XVI
THE FAITH OF THE MIDDLE AGES

A modern student, when he passes from school to a university, soon finds that he is standing at a cross-roads: he cannot hope, like a philosopher of the sixteenth century, to ‘take all knowledge for his province’, but must choose which of the many signposts he will follow—law, classics, science, economics, chemistry, medicine, to name but a few of the more important. Mediaeval minds would have been sorely puzzled by some of these avenues of knowledge, while the rest they would denounce as mere sidetracks, leading by a devious route to the main high road of theology. Science, for instance, the patient searching after truth by building up knowledge from facts, and accepting nothing as a fact that had not been verified by proof, was a closed book in the thirteenth century.

Roger Bacon, an English friar, one of the first to attempt scientific experiments, was regarded with such suspicion on account of his researches and his sarcastic comments on the views of his day that he was believed to be in league with the devil; and even the favour of a pope more enlightened than most of his contemporaries could not save him in later years from imprisonment as a suspected magician.

Men and women hate to change the ideas in which they have been brought up; and in the thirteenth century they readily accepted as facts such fabulous stories told by early Christian writers as that of the phoenix who at five hundred years old casts herself into a sacred fire, emerging renewed in health and vigour from her own ashes, or of the pelican killing her young at birth and reviving them in three days, or of the unicorn resisting all the wiles of the hunter but captured easily by a pure maiden. The charm of such natural history lay to mediaeval minds not in its legendary quaintness but in the use to which it could be turned in pointing a moral or adorning the doctrines of theology.

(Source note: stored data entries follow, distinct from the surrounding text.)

(* ===== verification/CycThread.v ===== *)
(** * cyclictest: the timer threads (posix/user/cyclictest.c)

    [struct thread_param], [struct thread_stat], [raise_soft_prio],
    [setscheduler], the thread function [timerthread], and the reports
    [print_stat] and [print_hist].  The sleeps and the readings of the clock are
    the inputs of a turn of the thread's loop; the output on stdout is the list
    of the printed numbers. *)

From stdpp Require Import base tactics numbers list strings.
From S2P Require Import Prelude CycTime CycOptions.

(** ** Data *)

Record thread_param := PAR {
  prio : Z; p_policy : Z; mode : Z; p_timermode : Z; clock : Z;
  p_max_cycles : Z; bufmsk : Z; p_interval : Z; cpu : Z; node : Z }.

Record thread_stat := STAT {
  cycles : Z; min : Z; max : Z; act : Z; avg : Z;
  values : list Z; hist_array : list Z; outliers : list Z;
  hist_overflow : Z; num_outliers : Z; tid : Z; threadstarted : Z;
  cyclesread : Z; reduce : Z; redmax : Z; cycleofmax : Z }.

(** An integer as a [double] holds it: 53 significant bits, ties to even. *)
Definition to_double (x : Z) : Z :=
  let k := Z.log2 (Z.abs x) - 52 in
  if k <=? 0 then x
  else let p := 2 ^ k in
       let q := x / p in
       let r := x mod p in
       (if (2 * r <? p) || (2 * r =? p) && Z.even q then q else q + 1) * p.

(** ** Priorities *)

Section Scheduler.

(** The system: the errno of [sched_setscheduler] for a priority under given
    limits (0 for success), the result of [sched_get_priority_max], the errno of
    [getrlimit], and that of [setrlimit] for a new soft limit. *)
Context (sys_setscheduler : Z -> Z -> Z * Z -> Z) (sys_priority_max : Z -> Z + Z)
        (sys_getrlimit : Z) (sys_setrlimit : Z -> Z * Z -> Z).

Definition RLIM_INFINITY : Z := 4294967295.
Definition errno_EPERM : Z := 1.

(** [raise_soft_prio]: its result and the limits (soft, hard) it leaves. *)
Definition raise_soft_prio (pol prio : Z) (rlim : Z * Z) : Z * (Z * Z) :=
  match sys_priority_max pol with
  | inr err => (err, rlim)
  | inl policy_max =>
      if sys_getrlimit =? 0 then
        let soft_max := if fst rlim =? RLIM_INFINITY then policy_max else i32 (fst rlim) in
        let hard_max := if snd rlim =? RLIM_INFINITY then policy_max else i32 (snd rlim) in
        if (prio >? soft_max) && (prio <=? hard_max) then
          let err := sys_setrlimit (u32 prio) rlim in
          (err, if err =? 0 then (u32 prio, snd rlim) else rlim)
        else (-1, rlim)
      else (sys_getrlimit, rlim)
  end.

(** [setscheduler], trying again at most [fuel] times; [None] when that is not
    enough. *)
Fixpoint setscheduler (fuel : nat) (pol prio : Z) (rlim : Z * Z) : option (Z * (Z * Z)) :=
  let err := sys_setscheduler pol prio rlim in
  if err =? errno_EPERM then
    let '(err1, rlim') := raise_soft_prio pol prio rlim in
    if err1 =? 0 then
      match fuel with O => None | S n => setscheduler n pol prio rlim' end
    else Some (err, rlim')
  else Some (err, rlim).

(** A failing call sets errno. *)
Context (errno_set : forall pol err, sys_priority_max pol = inr err -> err <> 0).

Lemma raise_fails pol prio rlim e rlim' :
  raise_soft_prio pol prio rlim = (e, rlim') -> e <> 0 -> rlim' = rlim.
Proof.
  unfold raise_soft_prio. intros H He. destruct (sys_priority_max pol); [|congruence].
  destruct (sys_getrlimit =? 0); [|congruence]. destruct (_ && _); [|congruence].
  injection H as <- <-. destruct (_ =? 0) eqn:E; [lia | reflexivity].
Qed.

(** The limit is raised to the priority, and then it is not raised again. *)
Lemma raise_soft_prio_once pol prio rlim rlim' :
  0 <= prio < 2 ^ 31 -> raise_soft_prio pol prio rlim = (0, rlim') ->
  rlim' = (prio, snd rlim) /\ fst (raise_soft_prio pol prio rlim') <> 0.
Proof.
  intros Hp. unfold raise_soft_prio. destruct (sys_priority_max pol) as [pm|err] eqn:Em.
  - destruct (sys_getrlimit =? 0) eqn:Eg; [|intros [= E _]; lia].
    destruct ((prio >? _) && _) eqn:Er; [|discriminate].
    rewrite (wrap_u_id 32 prio) by lia. intros [= E <-]. rewrite E. cbn [Z.eqb fst snd]. split; [reflexivity|].
    replace (prio =? RLIM_INFINITY) with false by (unfold RLIM_INFINITY; lia).
    rewrite (i32_id prio) by lia. rewrite Z.gtb_ltb, Z.ltb_irrefl. discriminate.
  - intros [= E _]. exfalso. now apply (errno_set pol err Em).
Qed.

(** C32: [setscheduler] ends: the soft limit is raised at most once, so that two
    tries are enough; and what it returns is the result of its last try, under
    the limits it leaves. *)
Theorem setscheduler_terminates pol prio rlim :
  0 <= prio < 2 ^ 31 ->
  exists err rlim', setscheduler 1 pol prio rlim = Some (err, rlim') /\
    err = sys_setscheduler pol prio rlim' /\
    (rlim' = rlim \/ rlim' = (prio, snd rlim) /\ sys_setscheduler pol prio rlim = errno_EPERM).
Proof.
  intros Hp. cbn [setscheduler].
  destruct (sys_setscheduler pol prio rlim =? errno_EPERM) eqn:E1; [|eauto 6].
  apply Z.eqb_eq in E1. destruct (raise_soft_prio pol prio rlim) as [e1 r1] eqn:Er.
  destruct (e1 =? 0) eqn:E0.
  - apply Z.eqb_eq in E0 as ->. apply raise_soft_prio_once in Er as [-> Hr]; [|exact Hp].
    destruct (sys_setscheduler pol prio (prio, snd rlim) =? errno_EPERM) eqn:E2; [|eauto 8].
    destruct (raise_soft_prio pol prio (prio, snd rlim)) as [e2 r2] eqn:Er2. cbn [fst] in Hr.
    replace (e2 =? 0) with false by lia.
    assert (r2 = (prio, snd rlim)) as -> by now apply raise_fails in Er2.
    eauto 8.
  - assert (r1 = rlim) as -> by (apply raise_fails in Er; [exact Er | lia]). eauto 6.
Qed.

End Scheduler.

(** An unprivileged system with a hard limit of 60: a priority needs a soft limit
    as high. *)
Definition demo_setscheduler (pol prio : Z) (rlim : Z * Z) : Z :=
  if prio <=? fst rlim then 0 else errno_EPERM.

Lemma setscheduler_terminates_witness :
  exists err rlim',
    setscheduler demo_setscheduler (fun _ => inl 99) 0 (fun new rlim => if new <=? snd rlim then 0 else 22)
      1 SCHED_FIFO 50 (0, 60) = Some (err, rlim') /\
    err = demo_setscheduler SCHED_FIFO 50 rlim' /\
    (rlim' = (0, 60) \/ rlim' = (50, 60) /\ demo_setscheduler SCHED_FIFO 50 (0, 60) = errno_EPERM).
Proof.
  apply (setscheduler_terminates demo_setscheduler (fun _ => inl 99) 0
           (fun new rlim => if new <=? snd rlim then 0 else 22)); [discriminate | lia].
Defined.

(** ** timerthread *)

(** The variables of the loop: the statistics, [next], [stopped], and the globals
    [shutdown], [break_thread_id] and [break_thread_value].  [lg] is a ghost: the
    latencies of the turns so far. *)
Record loop := LOOP {
  st : thread_stat; next : timespec; stopped : Z;
  shutdown : Z; break_thread_id : Z; break_thread_value : Z;
  lg : list Z }.

(** What a turn gets from the system: whether another thread or a signal has set
    [shutdown] when the loop tests it, the results of [clock_gettime] before a
    relative sleep, of the sleep, and of [clock_gettime] after it (0, or an error). *)
Record wake := WAKE {
  w_shutdown : bool; w_before : Z * timespec; w_sleep : Z; w_now : Z * timespec }.

(** How a turn ends. *)
Inductive turn_end :=
| Again (l : loop)        (* the next turn *)
| Out (l : loop)          (* out of the loop *)
| Wild.                   (* a write outside an array of the statistics *)

Definition set_next (t : timespec) (l : loop) : loop :=
  LOOP (st l) t (stopped l) (shutdown l) (break_thread_id l) (break_thread_value l) (lg l).

Definition set_stat (s : thread_stat) (l : loop) : loop :=
  LOOP s (next l) (stopped l) (shutdown l) (break_thread_id l) (break_thread_value l) (lg l).

(** Waiting for the next period; [None] is [goto out]. *)
Definition wait_period (par : thread_param) (w : wake) (l : loop) : option loop :=
  let relative :=
    if negb (fst (w_before w) =? 0) then None
    else if negb (w_sleep w =? 0) then None
    else Some (set_next (tsnorm (ts_add (snd (w_before w)) (interval_ts (p_interval par)))) l) in
  if mode par =? MODE_CLOCK_NANOSLEEP then
    if p_timermode par =? TIMER_ABSTIME then
      if negb (w_sleep w =? 0) then None else Some l
    else relative
  else if mode par =? MODE_SYS_NANOSLEEP then relative
  else Some l.

(** The part of a turn that updates [min], [max] and [avg]. *)
Definition note_extremes (diff : Z) (s : thread_stat) : thread_stat :=
  STAT (cycles s) (if diff <? min s then i32 diff else min s) (if diff >? max s then i32 diff else max s)
    (act s) (to_double (avg s + to_double diff)) (values s) (hist_array s) (outliers s)
    (hist_overflow s) (num_outliers s) (tid s) (threadstarted s)
    (cyclesread s) (reduce s) (redmax s) (cycleofmax s).

(** The end of the run: its duration, and the latency threshold. *)
Definition check_limits (g : globals) (diff : Z) (now stop : timespec) (l : loop) : loop :=
  let sd := if negb (gi g duration =? 0) && (calcdiff now stop >=? 0) then shutdown l + 1 else shutdown l in
  if (stopped l =? 0) && negb (gi g tracelimit =? 0) && (diff >? gi g tracelimit) then
    LOOP (st l) (next l) (stopped l + 1) (sd + 1)
      (if break_thread_id l =? 0 then tid (st l) else break_thread_id l) (u64 diff) (lg l)
  else LOOP (st l) (next l) (stopped l) sd (break_thread_id l) (break_thread_value l) (lg l).

(** [stat->act = diff] and the value buffer. *)
Definition store_value (par : thread_param) (diff : Z) (s : thread_stat) : option thread_stat :=
  let upd v := STAT (cycles s) (min s) (max s) (i32 diff) (avg s) v (hist_array s) (outliers s)
    (hist_overflow s) (num_outliers s) (tid s) (threadstarted s)
    (cyclesread s) (reduce s) (redmax s) (cycleofmax s) in
  if bufmsk par =? 0 then Some (upd (values s))
  else let k := Z.to_nat (Z.land (cycles s) (bufmsk par)) in
       _ ← values s !! k; Some (upd (<[k := i32 diff]> (values s))).

(** The histogram. *)
Definition count_latency (g : globals) (diff : Z) (s : thread_stat) : option thread_stat :=
  let upd h o ov n := STAT (cycles s) (min s) (max s) (act s) (avg s) (values s) h o
    ov n (tid s) (threadstarted s) (cyclesread s) (reduce s) (redmax s) (cycleofmax s) in
  if gi g histogram =? 0 then Some s
  else if diff >=? gi g histogram then
    if num_outliers s <? gi g histogram then
      let k := Z.to_nat (num_outliers s) in
      _ ← outliers s !! k;
      Some (upd (hist_array s) (<[k := i32 (cycles s)]> (outliers s))
                (i32 (hist_overflow s + 1)) (i32 (num_outliers s + 1)))
    else Some (upd (hist_array s) (outliers s) (i32 (hist_overflow s + 1)) (num_outliers s))
  else if diff <? 0 then None
  else let k := Z.to_nat diff in
       c ← hist_array s !! k;
       Some (upd (<[k := i32 (c + 1)]> (hist_array s)) (outliers s) (hist_overflow s) (num_outliers s)).

Definition bump_cycles (s : thread_stat) : thread_stat :=
  STAT (u32 (cycles s + 1)) (min s) (max s) (act s) (avg s) (values s) (hist_array s) (outliers s)
    (hist_overflow s) (num_outliers s) (tid s) (threadstarted s)
    (cyclesread s) (reduce s) (redmax s) (cycleofmax s).

(** The latency of a wake-up. *)
Definition latency (g : globals) (now next : timespec) : Z :=
  if negb (gi g use_nsecs =? 0) then calcdiff_ns now next else calcdiff now next.

(** One turn of the loop, its test of [shutdown] included. *)
Definition timer_turn (g : globals) (par : thread_param) (stop : timespec) (w : wake) (l : loop) : turn_end :=
  if negb (shutdown l =? 0) || w_shutdown w then Out l
  else
    match wait_period par w l with
    | None => Out l
    | Some l =>
        let '(ret, now) := w_now w in
        if negb (ret =? 0) then Out l
        else
          let diff := latency g now (next l) in
          let l := set_stat (note_extremes diff (st l)) l in
          let l := check_limits g diff now stop l in
          match s ← store_value par diff (st l); count_latency g diff s with
          | None => Wild
          | Some s =>
              let s := bump_cycles s in
              let l := LOOP s (tsnorm (ts_add (next l) (interval_ts (p_interval par)))) (stopped l)
                         (shutdown l) (break_thread_id l) (break_thread_value l) (lg l ++ [diff]) in
              if negb (p_max_cycles par =? 0) && (p_max_cycles par =? cycles s) then Out l else Again l
          end
    end.

(** The loop, for as many turns as there are wake-ups. *)
Fixpoint timer_loop (g : globals) (par : thread_param) (stop : timespec) (ws : list wake) (l : loop) : turn_end :=
  match ws with
  | [] => Again l
  | w :: ws' =>
      match timer_turn g par stop w l with
      | Again l' => timer_loop g par stop ws' l'
      | r => r
      end
  end.

(** [threadstarted] *)
Definition set_started (x : Z) (s : thread_stat) : thread_stat :=
  STAT (cycles s) (min s) (max s) (act s) (avg s) (values s) (hist_array s) (outliers s)
    (hist_overflow s) (num_outliers s) (tid s) x
    (cyclesread s) (reduce s) (redmax s) (cycleofmax s).

(** [stat->tid = gettid()] *)
Definition set_tid (x : Z) (s : thread_stat) : thread_stat :=
  STAT (cycles s) (min s) (max s) (act s) (avg s) (values s) (hist_array s) (outliers s)
    (hist_overflow s) (num_outliers s) x (threadstarted s)
    (cyclesread s) (reduce s) (redmax s) (cycleofmax s).

(** The thread up to its loop, once it has its priority; [start] is the first
    reading of the clock. *)
Definition thread_start (par : thread_param) (id : Z) (start : timespec) (s : thread_stat) : loop :=
  let s := set_tid id s in
  LOOP (set_started (i32 (threadstarted s + 1)) s)
    (tsnorm (ts_add start (interval_ts (p_interval par)))) 0 0 0 0 [].

Definition stop_date (g : globals) (start : timespec) : timespec :=
  tsnorm (TS (i32 (tv_sec start + gi g duration)) (tv_nsec start)).

(** The result of [timerthread]: what it leaves, or how it fails. *)
Inductive thread_end := Finished (l : loop) | Running (l : loop) | Fatal | Overwrite.

(** [timerthread]: [err] is the result of [setscheduler], which is fatal when it
    is not 0. *)
Definition timerthread (g : globals) (par : thread_param) (id err : Z) (start : timespec)
    (ws : list wake) (s : thread_stat) : thread_end :=
  if negb (err =? 0) then Fatal
  else match timer_loop g par (stop_date g start) ws (thread_start par id start s) with
       | Out l => Finished (set_stat (set_started (-1) (st l)) l)
       | Again l => Running l
       | Wild => Overwrite
       end.

(** The statistics of a thread as [main] sets them up before it starts it: the
    block cleared, the arrays allocated and cleared as the options ask. *)
Definition new_stat (g : globals) : thread_stat :=
  let hist := if gi g histogram =? 0 then [] else replicate (Z.to_nat (gi g histogram)) 0 in
  STAT 0 1000000 0 0 0
    (if gi g verbose =? 0 then [] else replicate (Z.to_nat VALBUF_SIZE) 0) hist hist
    0 0 0 1 0 0 0 0.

Theology was the chief course of study at Paris, just as Roman law reigned at Bologna. It comprised a thorough mastery of the Scriptures as expounded by ‘Fathers of the Church’, and also of what was then known through Latin and Arabic translations of the works of the Greek philosopher Aristotle. Although he had been a pagan, Aristotle was almost as much revered by many mediaeval theologians as St. Jerome or St. Augustine, and it was their life-work to try and reconcile his views with those of Catholic Christianity.

Scholasticism

The philosophy that resulted from the study of these very different authorities is called ‘scholasticism’, and those who gave patient years of thought to the arguments that built up and maintained its theories the ‘schoolmen’.

The first of the great Paris theologians was Peter Abelard, a Breton—handsome, self-confident, ready of tongue and brain. Having studied ‘dialectics’, that is, the system of reasoning by which the mediaeval mind constructed its philosophy, he aroused the disgust of his masters by drawing away their pupils, through his eloquence and originality, as soon as he understood the subject-matter sufficiently to lecture on his own account.

In Paris so many young men of his day crowded round his desk that Abelard has been sometimes called the founder of the university. This is not true, but his popularity may be said to have decided that Paris rather than any other town should become the intellectual centre of France. Greedily his audience listened while he endeavoured to prove by human reason beliefs that the Church taught as a matter of faith; and, though he had set out with the intention of defending her, it was with the Church that he soon came into conflict.

One of his books, called Yes and No, contained a brief summary of the views of early Christian Fathers on various theological questions. Drawn into such close proximity some of these views were found to conflict, and the Breton lecturer became an object of suspicion in ecclesiastical quarters, especially to St. Bernard of Clairvaux, who believed that human reason was given to man merely that he might accept the teaching of the Church, not to raise arguments or criticisms concerning it.